→ ABOUT THIS TASK: Run through the records and, wherever a line holds the word "InvalidArrayFormat", return that line.

→ EXERCISE DATA:
• • • • •

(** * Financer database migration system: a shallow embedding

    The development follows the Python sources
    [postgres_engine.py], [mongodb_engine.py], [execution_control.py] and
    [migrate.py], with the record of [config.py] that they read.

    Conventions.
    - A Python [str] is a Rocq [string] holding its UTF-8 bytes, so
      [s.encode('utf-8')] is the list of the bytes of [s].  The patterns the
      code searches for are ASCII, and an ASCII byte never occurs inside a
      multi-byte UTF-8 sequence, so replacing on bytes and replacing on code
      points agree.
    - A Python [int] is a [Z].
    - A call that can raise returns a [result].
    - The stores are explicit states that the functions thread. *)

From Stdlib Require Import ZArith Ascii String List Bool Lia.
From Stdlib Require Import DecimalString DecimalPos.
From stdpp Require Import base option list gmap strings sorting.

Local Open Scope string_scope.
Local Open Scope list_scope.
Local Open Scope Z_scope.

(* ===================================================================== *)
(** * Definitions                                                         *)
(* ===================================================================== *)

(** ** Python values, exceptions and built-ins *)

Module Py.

• • • • •

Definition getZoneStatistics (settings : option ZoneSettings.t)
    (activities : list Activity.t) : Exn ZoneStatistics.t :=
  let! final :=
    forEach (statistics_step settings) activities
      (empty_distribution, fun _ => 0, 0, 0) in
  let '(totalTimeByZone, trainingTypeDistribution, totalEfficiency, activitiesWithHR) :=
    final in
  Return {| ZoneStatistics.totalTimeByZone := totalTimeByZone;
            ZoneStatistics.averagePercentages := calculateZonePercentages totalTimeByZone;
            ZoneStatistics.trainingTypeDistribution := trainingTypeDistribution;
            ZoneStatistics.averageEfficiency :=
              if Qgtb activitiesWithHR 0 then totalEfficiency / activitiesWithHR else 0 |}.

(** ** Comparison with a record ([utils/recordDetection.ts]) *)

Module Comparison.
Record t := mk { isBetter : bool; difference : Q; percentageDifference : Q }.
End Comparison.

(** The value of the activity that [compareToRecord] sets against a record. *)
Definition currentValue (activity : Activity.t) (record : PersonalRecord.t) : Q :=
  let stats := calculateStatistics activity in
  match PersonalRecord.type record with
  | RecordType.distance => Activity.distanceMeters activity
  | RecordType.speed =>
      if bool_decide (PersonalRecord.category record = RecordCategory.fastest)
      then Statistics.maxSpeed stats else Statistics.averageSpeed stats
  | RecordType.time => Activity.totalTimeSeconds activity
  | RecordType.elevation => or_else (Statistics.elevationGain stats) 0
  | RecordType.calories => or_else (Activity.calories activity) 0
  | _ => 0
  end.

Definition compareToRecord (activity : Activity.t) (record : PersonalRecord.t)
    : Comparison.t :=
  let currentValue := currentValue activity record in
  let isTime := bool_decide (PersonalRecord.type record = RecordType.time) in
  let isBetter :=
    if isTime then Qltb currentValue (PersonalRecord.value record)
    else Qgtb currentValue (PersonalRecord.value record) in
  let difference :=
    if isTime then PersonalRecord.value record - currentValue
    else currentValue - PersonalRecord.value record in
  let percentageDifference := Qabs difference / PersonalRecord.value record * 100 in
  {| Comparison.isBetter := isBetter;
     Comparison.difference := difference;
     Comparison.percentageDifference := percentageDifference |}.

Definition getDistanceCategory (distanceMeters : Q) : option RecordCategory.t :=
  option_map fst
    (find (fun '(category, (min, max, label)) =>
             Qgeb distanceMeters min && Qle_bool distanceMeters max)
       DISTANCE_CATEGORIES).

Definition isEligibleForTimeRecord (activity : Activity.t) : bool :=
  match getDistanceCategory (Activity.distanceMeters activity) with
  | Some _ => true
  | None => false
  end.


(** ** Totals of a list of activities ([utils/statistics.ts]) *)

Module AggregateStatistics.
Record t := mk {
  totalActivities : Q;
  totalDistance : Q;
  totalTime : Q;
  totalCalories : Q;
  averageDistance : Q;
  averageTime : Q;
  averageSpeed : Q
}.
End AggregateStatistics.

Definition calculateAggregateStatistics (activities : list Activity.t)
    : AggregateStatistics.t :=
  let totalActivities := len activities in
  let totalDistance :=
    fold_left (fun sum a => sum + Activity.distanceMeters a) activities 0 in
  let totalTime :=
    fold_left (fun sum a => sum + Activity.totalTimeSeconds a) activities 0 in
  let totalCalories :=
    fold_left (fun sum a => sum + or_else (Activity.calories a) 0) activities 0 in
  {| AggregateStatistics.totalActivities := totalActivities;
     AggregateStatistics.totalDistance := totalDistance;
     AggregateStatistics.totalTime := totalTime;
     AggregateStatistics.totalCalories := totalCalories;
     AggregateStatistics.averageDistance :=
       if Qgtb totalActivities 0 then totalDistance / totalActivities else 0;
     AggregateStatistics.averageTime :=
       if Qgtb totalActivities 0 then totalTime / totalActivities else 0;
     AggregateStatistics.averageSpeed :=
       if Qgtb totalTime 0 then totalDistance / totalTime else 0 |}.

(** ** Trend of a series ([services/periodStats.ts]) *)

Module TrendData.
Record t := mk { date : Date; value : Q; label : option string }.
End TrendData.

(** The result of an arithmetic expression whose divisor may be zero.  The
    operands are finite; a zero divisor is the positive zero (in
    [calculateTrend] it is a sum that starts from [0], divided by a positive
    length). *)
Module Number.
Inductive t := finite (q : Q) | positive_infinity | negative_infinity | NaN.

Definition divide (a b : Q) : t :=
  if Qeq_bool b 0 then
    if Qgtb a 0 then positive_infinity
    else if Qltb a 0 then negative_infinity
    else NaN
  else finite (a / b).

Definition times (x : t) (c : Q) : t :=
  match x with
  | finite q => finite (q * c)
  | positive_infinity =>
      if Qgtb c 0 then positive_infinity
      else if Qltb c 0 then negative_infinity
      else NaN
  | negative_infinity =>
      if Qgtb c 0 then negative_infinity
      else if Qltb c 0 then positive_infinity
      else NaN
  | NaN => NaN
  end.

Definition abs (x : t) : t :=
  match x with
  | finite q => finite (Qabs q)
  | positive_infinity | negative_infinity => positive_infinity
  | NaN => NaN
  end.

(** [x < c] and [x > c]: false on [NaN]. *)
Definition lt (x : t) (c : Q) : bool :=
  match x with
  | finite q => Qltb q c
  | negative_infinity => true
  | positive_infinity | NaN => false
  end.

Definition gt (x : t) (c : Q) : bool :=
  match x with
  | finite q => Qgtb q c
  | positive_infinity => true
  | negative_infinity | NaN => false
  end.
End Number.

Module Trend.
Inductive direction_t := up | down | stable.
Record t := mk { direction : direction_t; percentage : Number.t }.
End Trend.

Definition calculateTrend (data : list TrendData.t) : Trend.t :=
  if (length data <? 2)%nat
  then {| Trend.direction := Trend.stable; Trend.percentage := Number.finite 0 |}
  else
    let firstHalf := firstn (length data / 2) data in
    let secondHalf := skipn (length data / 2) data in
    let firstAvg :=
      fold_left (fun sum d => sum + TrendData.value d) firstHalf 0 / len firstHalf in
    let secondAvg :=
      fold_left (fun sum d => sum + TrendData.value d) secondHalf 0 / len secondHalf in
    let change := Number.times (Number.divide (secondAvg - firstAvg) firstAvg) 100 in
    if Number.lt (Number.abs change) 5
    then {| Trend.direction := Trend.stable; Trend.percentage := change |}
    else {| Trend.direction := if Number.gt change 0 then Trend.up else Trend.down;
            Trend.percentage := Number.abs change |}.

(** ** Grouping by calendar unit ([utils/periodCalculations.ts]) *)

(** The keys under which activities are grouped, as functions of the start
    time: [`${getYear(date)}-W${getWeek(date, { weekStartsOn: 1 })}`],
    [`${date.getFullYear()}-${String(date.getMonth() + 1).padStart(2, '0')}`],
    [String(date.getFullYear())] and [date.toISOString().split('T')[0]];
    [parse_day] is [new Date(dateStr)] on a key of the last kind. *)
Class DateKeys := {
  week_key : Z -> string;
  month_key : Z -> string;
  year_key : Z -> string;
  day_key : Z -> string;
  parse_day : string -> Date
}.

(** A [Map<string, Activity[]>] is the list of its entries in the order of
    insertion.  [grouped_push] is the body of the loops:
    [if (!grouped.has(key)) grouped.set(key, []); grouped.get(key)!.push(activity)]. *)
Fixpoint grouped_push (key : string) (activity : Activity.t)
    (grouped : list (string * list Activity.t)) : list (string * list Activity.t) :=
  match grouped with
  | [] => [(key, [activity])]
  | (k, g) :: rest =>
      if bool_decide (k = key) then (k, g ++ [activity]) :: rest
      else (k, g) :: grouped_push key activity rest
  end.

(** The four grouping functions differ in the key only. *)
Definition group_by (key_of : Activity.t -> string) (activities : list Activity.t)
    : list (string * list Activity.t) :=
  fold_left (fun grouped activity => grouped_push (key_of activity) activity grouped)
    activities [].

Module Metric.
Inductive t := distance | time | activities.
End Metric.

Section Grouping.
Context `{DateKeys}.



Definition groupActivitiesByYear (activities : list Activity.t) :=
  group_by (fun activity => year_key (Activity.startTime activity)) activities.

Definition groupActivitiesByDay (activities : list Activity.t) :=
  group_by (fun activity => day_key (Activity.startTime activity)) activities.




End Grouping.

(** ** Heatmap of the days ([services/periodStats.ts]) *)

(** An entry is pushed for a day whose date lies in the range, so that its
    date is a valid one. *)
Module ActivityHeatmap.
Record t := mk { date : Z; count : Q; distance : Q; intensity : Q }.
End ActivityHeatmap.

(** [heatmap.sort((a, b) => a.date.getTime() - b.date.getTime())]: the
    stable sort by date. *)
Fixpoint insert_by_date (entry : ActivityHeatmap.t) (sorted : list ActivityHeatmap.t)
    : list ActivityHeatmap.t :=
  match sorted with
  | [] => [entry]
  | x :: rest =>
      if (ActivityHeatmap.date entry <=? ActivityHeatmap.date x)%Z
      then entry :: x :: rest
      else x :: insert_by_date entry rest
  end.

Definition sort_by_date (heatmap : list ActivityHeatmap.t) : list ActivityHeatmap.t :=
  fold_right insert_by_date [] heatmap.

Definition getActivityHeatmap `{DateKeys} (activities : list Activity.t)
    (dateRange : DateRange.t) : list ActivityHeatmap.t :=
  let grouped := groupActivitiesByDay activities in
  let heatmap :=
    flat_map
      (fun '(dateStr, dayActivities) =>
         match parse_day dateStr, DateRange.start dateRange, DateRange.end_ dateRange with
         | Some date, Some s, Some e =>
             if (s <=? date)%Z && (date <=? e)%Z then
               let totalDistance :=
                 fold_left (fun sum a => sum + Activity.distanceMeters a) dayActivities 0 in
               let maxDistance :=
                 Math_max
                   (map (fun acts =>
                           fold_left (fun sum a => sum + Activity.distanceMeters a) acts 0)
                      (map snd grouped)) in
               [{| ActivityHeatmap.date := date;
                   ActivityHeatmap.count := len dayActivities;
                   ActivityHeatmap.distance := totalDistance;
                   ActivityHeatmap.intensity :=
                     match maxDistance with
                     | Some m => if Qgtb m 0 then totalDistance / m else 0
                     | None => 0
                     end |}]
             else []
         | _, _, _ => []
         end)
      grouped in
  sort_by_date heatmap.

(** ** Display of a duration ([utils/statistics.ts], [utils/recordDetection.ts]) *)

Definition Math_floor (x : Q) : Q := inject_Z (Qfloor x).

• • • • •

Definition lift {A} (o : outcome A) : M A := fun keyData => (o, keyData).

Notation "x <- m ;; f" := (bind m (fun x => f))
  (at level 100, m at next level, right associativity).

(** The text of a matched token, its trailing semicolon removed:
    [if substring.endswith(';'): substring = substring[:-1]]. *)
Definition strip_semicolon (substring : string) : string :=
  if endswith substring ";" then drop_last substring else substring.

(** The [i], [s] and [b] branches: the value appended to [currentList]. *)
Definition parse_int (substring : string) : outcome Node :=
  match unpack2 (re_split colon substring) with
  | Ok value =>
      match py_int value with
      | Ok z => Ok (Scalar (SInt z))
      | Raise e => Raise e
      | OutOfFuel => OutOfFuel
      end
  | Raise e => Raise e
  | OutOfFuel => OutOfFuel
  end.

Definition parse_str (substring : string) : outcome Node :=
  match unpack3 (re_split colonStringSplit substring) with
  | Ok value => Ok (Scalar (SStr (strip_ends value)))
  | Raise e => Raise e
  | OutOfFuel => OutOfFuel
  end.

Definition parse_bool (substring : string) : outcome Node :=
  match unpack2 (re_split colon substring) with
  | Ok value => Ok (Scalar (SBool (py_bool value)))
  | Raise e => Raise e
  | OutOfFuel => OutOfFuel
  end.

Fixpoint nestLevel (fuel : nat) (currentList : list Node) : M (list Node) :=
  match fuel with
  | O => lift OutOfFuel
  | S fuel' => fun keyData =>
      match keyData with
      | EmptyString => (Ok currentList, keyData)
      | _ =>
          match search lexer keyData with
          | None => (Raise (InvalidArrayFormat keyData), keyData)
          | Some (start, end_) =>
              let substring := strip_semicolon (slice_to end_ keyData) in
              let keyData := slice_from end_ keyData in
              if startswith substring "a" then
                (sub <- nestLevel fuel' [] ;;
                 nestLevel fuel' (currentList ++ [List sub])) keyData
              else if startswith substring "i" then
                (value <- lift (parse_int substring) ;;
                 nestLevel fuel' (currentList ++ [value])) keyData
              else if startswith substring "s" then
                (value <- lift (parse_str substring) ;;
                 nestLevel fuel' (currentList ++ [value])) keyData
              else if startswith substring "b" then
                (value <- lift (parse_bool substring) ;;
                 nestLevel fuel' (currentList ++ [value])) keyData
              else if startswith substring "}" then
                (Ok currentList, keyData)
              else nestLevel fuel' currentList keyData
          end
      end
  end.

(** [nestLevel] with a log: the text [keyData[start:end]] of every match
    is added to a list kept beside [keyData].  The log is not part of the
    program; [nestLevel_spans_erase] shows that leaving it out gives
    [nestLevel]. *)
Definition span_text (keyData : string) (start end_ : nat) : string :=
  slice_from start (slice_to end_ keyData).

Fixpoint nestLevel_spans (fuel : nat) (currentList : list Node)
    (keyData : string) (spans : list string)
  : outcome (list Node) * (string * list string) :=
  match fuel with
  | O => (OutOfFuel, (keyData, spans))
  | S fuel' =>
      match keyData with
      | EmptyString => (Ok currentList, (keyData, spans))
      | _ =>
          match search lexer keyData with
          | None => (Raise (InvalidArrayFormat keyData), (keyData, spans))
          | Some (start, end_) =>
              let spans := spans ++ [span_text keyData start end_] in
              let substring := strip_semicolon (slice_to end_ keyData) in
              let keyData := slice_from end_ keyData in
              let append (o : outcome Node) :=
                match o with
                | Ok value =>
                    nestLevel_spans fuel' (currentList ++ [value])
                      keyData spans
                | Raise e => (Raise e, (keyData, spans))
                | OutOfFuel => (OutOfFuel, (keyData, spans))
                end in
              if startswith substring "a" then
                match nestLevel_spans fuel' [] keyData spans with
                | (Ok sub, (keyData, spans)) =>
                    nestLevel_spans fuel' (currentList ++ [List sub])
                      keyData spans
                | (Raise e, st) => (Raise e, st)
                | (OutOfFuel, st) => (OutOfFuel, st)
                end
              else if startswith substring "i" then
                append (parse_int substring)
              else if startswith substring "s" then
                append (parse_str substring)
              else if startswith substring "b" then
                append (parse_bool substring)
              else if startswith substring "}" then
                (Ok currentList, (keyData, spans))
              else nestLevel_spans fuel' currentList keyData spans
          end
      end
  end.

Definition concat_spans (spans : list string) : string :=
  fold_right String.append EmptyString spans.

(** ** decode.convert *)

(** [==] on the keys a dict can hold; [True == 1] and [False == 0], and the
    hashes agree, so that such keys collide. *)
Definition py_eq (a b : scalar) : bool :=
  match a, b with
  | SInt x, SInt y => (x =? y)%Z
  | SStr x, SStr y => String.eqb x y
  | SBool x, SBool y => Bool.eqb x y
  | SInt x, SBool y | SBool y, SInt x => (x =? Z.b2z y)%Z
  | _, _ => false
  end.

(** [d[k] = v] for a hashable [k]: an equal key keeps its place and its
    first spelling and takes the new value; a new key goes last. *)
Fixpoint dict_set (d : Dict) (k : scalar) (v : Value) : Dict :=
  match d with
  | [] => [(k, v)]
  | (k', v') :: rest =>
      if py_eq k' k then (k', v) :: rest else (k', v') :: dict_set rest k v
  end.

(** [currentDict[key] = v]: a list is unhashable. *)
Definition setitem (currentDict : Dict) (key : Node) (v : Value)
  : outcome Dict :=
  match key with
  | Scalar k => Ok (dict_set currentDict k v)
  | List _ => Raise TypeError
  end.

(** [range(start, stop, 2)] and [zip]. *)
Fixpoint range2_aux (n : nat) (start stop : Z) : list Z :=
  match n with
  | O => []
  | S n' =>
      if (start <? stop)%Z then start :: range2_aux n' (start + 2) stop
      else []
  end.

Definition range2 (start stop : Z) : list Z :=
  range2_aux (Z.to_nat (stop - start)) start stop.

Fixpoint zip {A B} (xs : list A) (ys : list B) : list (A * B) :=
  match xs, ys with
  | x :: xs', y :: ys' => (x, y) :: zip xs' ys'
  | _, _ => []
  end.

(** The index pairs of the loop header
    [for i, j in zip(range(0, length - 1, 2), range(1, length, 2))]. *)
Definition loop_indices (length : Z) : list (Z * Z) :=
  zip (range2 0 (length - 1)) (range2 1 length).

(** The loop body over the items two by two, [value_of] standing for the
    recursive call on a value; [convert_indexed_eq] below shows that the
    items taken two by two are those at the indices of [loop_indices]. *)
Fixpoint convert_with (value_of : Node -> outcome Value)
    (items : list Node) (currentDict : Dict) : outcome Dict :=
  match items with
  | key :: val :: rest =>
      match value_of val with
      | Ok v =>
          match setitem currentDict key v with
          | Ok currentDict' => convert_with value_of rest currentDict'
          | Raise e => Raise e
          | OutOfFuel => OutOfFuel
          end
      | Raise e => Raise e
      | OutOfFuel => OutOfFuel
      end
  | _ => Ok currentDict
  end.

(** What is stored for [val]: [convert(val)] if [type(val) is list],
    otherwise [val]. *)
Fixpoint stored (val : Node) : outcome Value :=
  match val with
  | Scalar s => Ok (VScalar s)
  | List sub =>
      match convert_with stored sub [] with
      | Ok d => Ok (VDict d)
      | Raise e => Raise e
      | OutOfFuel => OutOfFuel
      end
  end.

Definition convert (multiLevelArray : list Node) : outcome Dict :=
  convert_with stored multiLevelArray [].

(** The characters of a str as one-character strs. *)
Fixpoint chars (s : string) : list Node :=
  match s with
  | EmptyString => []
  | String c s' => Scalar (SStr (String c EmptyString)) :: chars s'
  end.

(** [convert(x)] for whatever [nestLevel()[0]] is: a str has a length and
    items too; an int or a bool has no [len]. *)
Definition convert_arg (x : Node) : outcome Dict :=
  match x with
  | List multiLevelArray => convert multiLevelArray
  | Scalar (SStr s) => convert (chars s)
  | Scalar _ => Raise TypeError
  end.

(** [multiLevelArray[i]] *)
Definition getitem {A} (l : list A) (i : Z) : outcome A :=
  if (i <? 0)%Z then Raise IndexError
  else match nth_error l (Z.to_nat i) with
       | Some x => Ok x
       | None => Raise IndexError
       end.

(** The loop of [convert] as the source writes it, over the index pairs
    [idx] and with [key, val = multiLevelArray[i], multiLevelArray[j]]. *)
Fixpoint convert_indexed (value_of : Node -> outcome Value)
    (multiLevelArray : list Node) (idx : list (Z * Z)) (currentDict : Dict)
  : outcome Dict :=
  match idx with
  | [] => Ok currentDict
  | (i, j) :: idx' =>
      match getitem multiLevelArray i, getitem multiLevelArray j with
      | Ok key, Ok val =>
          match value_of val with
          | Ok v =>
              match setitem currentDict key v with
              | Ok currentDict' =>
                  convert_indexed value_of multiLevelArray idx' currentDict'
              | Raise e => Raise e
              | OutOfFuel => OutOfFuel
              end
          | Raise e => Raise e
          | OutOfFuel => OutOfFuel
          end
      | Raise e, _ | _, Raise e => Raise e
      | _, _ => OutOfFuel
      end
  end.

• • • • •

→ FINAL ANSWER:
          | None => (Raise (InvalidArrayFormat keyData), keyData)
          | None => (Raise (InvalidArrayFormat keyData), (keyData, spans))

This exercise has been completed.